[Stored items]

____________

(** A task that has run gives its turn away: [t] is its entry when [t_yield] is
    called. *)
Lemma t_yield_task before t b rest out : state t <> Ready -> parked b = (if decide (state t = Available) then t else mkTask Ready (ctx t)) ->
  t_yield (mkRuntime ((mkTask Ready [] :: (parked <$> before)) ++ t :: (parked <$> rest)) (S (length before)) out) =
    (next_turn (before ++ [b]) rest out, true).
Proof.
  intros Ht Hb. set (pre := mkTask Ready [] :: (parked <$> before)). assert (length pre = S (length before)) as Hpre by (cbn; by rewrite length_fmap).
  unfold t_yield. cbn [tasks current output]. set (ts := pre ++ t :: (parked <$> rest)).
  assert (length ts = S (S (length before)) + length rest) as Hlen by (unfold ts; rewrite length_app, Hpre; cbn; rewrite length_fmap; lia).
  assert (is_ready ts (S (length before)) = false) as Hself.
  { unfold ts. rewrite ready_at by done. by apply bool_decide_eq_false. }
  assert (ts !! S (length before) = Some t) as Ets by (unfold ts; by rewrite <- Hpre, list_lookup_middle).
  rewrite Ets. assert ((if decide (state t = Available) then ts else set_state (S (length before)) Ready ts) = pre ++ parked b :: (parked <$> rest)) as ->.
  { rewrite Hb. case_decide; [done|]. unfold set_state, ts. by rewrite alter_middle. }
  destruct (next_turn_spec rest (before ++ [b]) out) as [[Hall ->]|(skips & c & rest' & -> & Hc & Hs & ->)].
  - rewrite (next_ready_wrap ts (S (length before)) ltac:(done) ltac:(lia) (length rest) (S (length before)) (length ts) ltac:(lia) ltac:(lia)); [|intros r Hr|lia].
    + f_equal. unfold at_base. f_equal. rewrite !fmap_app, <- app_assoc. done.
    + destruct (decide (r = S (length before))) as [->|Hne]; [done|]. unfold ts. rewrite cons_middle, app_assoc. rewrite <- (app_nil_r (parked <$> rest)).
      apply ready_parked; [done|]. rewrite length_app, Hpre. cbn. lia.
  - rewrite length_app in Hlen. cbn [length] in Hlen. assert (is_ready ts (S (S (length before)) + length skips) = true) as Hq.
    { unfold ts. rewrite fmap_app, fmap_cons, cons_middle, !app_assoc. rewrite ready_at; [apply bool_decide_eq_true; by destruct c|].
      rewrite !length_app, Hpre, length_fmap. cbn. lia. }
    rewrite (next_ready_first ts _ _ Hq ltac:(lia) (S (length skips)) (S (length before))); [|lia|lia|intros r Hr|by left].
    + f_equal. unfold at_task. f_equal; [|rewrite !length_app; cbn; lia]. unfold set_state. rewrite fmap_app, fmap_cons, cons_middle, !app_assoc.
      rewrite alter_middle by (rewrite !length_app, Hpre, length_fmap; cbn; lia). rewrite !fmap_app. unfold pre. cbn [fmap list_fmap ctx parked]. rewrite <- !app_assoc. cbn [Datatypes.app]. by rewrite <- !app_assoc.
    + destruct (decide (r = S (length before))) as [->|Hne]; [done|]. unfold ts. rewrite fmap_app, cons_middle, !app_assoc, <- (app_assoc _ (parked <$> skips)).
      apply ready_parked; [done|]. rewrite length_app, Hpre. cbn. lia.
Qed.

(** *** One turn *)

Lemma parked_never_ready bs : Forall (fun b => b = []) bs -> forall r, is_ready (mkTask Running [] :: (parked <$> bs)) r = false.
Proof.
  intros Hb r. destruct r as [|r]; [done|]. change (is_ready (parked <$> bs) r = false). unfold is_ready. rewrite list_lookup_fmap.
  destruct (bs !! r) as [b|] eqn:E; [|done]. cbn. rewrite Forall_forall in Hb. by rewrite (Hb b) by (by eapply list_elem_of_lookup_2).
Qed.

(** The base task: it is done when nothing is left to do. *)
Lemma step_base bs out : step (at_base bs out) =
  if decide (Forall (fun b => b = []) bs) then Finished (print_lines [AllFinished] (at_base bs out)) else Go (next_turn [] bs out).
Proof.
  unfold step. cbn [current at_base]. case_decide as Hd.
  - unfold t_yield. cbn [tasks current at_base]. by rewrite next_ready_none by (by apply parked_never_ready).
  - destruct (next_turn_spec bs [] out) as [[Hall _]|(skips & b & rest & -> & Hb & Hs & ->)]; [done|]. unfold t_yield. cbn [tasks current at_base output].
    set (ts := mkTask Running [] :: (parked <$> skips ++ b :: rest)).
    assert (is_ready ts (S (length skips)) = true) as Hq.
    { unfold ts. rewrite fmap_app. cbn [fmap list_fmap]. change (mkTask Running [] :: (parked <$> skips) ++ parked b :: (parked <$> rest)) with ((mkTask Running [] :: (parked <$> skips)) ++ parked b :: (parked <$> rest)).
      rewrite ready_at by (cbn; by rewrite length_fmap). apply bool_decide_eq_true. by destruct b. }
    assert (length ts = S (length skips + S (length rest))) as Hlen by (unfold ts; cbn; rewrite length_fmap, length_app; cbn; lia).
    rewrite (next_ready_first ts 0 _ Hq ltac:(lia) (S (length skips)) 0); [|lia|lia|intros r Hr|by left].
    + cbn [lookup list_lookup state ts]. rewrite decide_False by done. f_equal. unfold at_task. f_equal. unfold set_state, ts. cbn [alter list_alter state ctx Datatypes.app].
      rewrite fmap_app. cbn [fmap list_fmap]. f_equal. rewrite (alter_middle _ (parked <$> skips)) by (by rewrite length_fmap). done.
    + destruct r as [|r]; [done|]. unfold ts. rewrite fmap_app. change (mkTask Running [] :: (parked <$> skips) ++ (parked <$> b :: rest)) with ([mkTask Running []] ++ (parked <$> skips) ++ (parked <$> b :: rest)).
      apply ready_parked; [done|]. cbn. lia.
Qed.

(** Any other task: its next lines are printed. *)
Lemma step_task before seg b rest out :
  step (at_task before (seg :: b) rest out) = Go (next_turn (before ++ [b]) rest (out ++ seg)).
Proof.
  unfold step. cbn [current at_task tasks output]. set (pre := mkTask Ready [] :: (parked <$> before)).
  assert (length pre = S (length before)) as Hpre by (cbn; by rewrite length_fmap).
  assert ((pre ++ mkTask Running (seg :: b) :: (parked <$> rest)) !! S (length before) = Some (mkTask Running (seg :: b))) as -> by (by rewrite <- Hpre, list_lookup_middle).
  cbn [fmap option_fmap option_map ctx]. unfold set_ctx. rewrite !alter_middle by done. cbn [state].
  destruct b as [|seg' b].
  - unfold t_return, print_lines. cbn [current tasks output]. unfold set_state. rewrite alter_middle by done. cbn [Nat.eqb ctx].
    by rewrite (t_yield_task before (mkTask Available []) [] rest).
  - unfold print_lines. cbn [tasks current output]. by rewrite (t_yield_task before (mkTask Running (seg' :: b)) (seg' :: b) rest).
Qed.

(** *** Whole rounds *)

(** What a round prints: the next lines of every task that has some. *)
Definition head_lines (b : list segment) : list line := default [] (head b).
Definition round (bs : list (list segment)) : list line := concat (head_lines <$> bs).

Fixpoint rounds (n : nat) (bs : list (list segment)) : list line :=
  match n with
  | O => []
  | S n => round bs ++ rounds n (tail <$> bs)
  end.

(** The turns that are left in a round. *)
Definition turns (bs : list (list segment)) : nat := length (filter (fun b => b <> []) bs).

Lemma next_turn_round rest : forall before out fuel,
  run (turns rest + fuel) (next_turn before rest out) = run fuel (at_base (before ++ (tail <$> rest)) (out ++ round rest)).
Proof.
  induction rest as [|b rest IH]; intros before out fuel; cbn [next_turn].
  - unfold round. cbn. by rewrite !app_nil_r.
  - unfold turns, round in *. rewrite filter_cons. destruct b as [|seg b].
    + rewrite decide_False by (intros H; by apply H). rewrite IH. cbn [fmap list_fmap head_lines head default concat tail]. by rewrite <- app_assoc.
    + rewrite decide_True by done. cbn [length Nat.add run]. rewrite step_task, IH. cbn [fmap list_fmap concat]. rewrite <- !app_assoc. done.
Qed.

Lemma turns_zero bs : Forall (fun b : list segment => b = []) bs <-> turns bs = 0.
Proof.
  unfold turns. induction bs as [|b bs IH]; [split; [done|constructor]|]. rewrite filter_cons, Forall_cons. destruct b as [|seg b].
  - rewrite decide_False by (intros H; by apply H). tauto.
  - rewrite decide_True by done. cbn. split; [by intros [? _]|done].
Qed.

(** The lines all the tasks have left. *)
Definition longest (bs : list (list segment)) : nat := foldr (fun b n => Nat.max (length b) n) 0 bs.
Definition total (bs : list (list segment)) : nat := foldr (fun b n => length b + n) 0 bs.

Lemma longest_tail bs : longest (tail <$> bs) = Nat.pred (longest bs).
Proof. induction bs as [|b bs IH]; [done|]. cbn [fmap list_fmap longest foldr] in *. fold (longest (tail <$> bs)) (longest bs). rewrite IH. destruct b; cbn; lia. Qed.

Lemma longest_zero bs : Forall (fun b : list segment => b = []) bs <-> longest bs = 0.
Proof.
  induction bs as [|b bs IH]; [split; [done|constructor]|]. rewrite Forall_cons, IH. cbn [longest foldr]. fold (longest bs). destruct b; cbn [length]; split; [intros [_ H]; lia|intros H; split; [done|lia]|by intros [? _]|intros H; lia].
Qed.

Lemma total_tail bs : total (tail <$> bs) + turns bs = total bs.
Proof.
  unfold turns. induction bs as [|b bs IH]; [done|]. cbn [fmap list_fmap total foldr]. fold (total (tail <$> bs)) (total bs). rewrite filter_cons.
  destruct b as [|seg b]; [rewrite decide_False by (intros H; by apply H)|rewrite decide_True by done]; cbn in *; lia.
Qed.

____________

Give the count of lines in the data that contain the word "rounds", and write nothing besides it.

3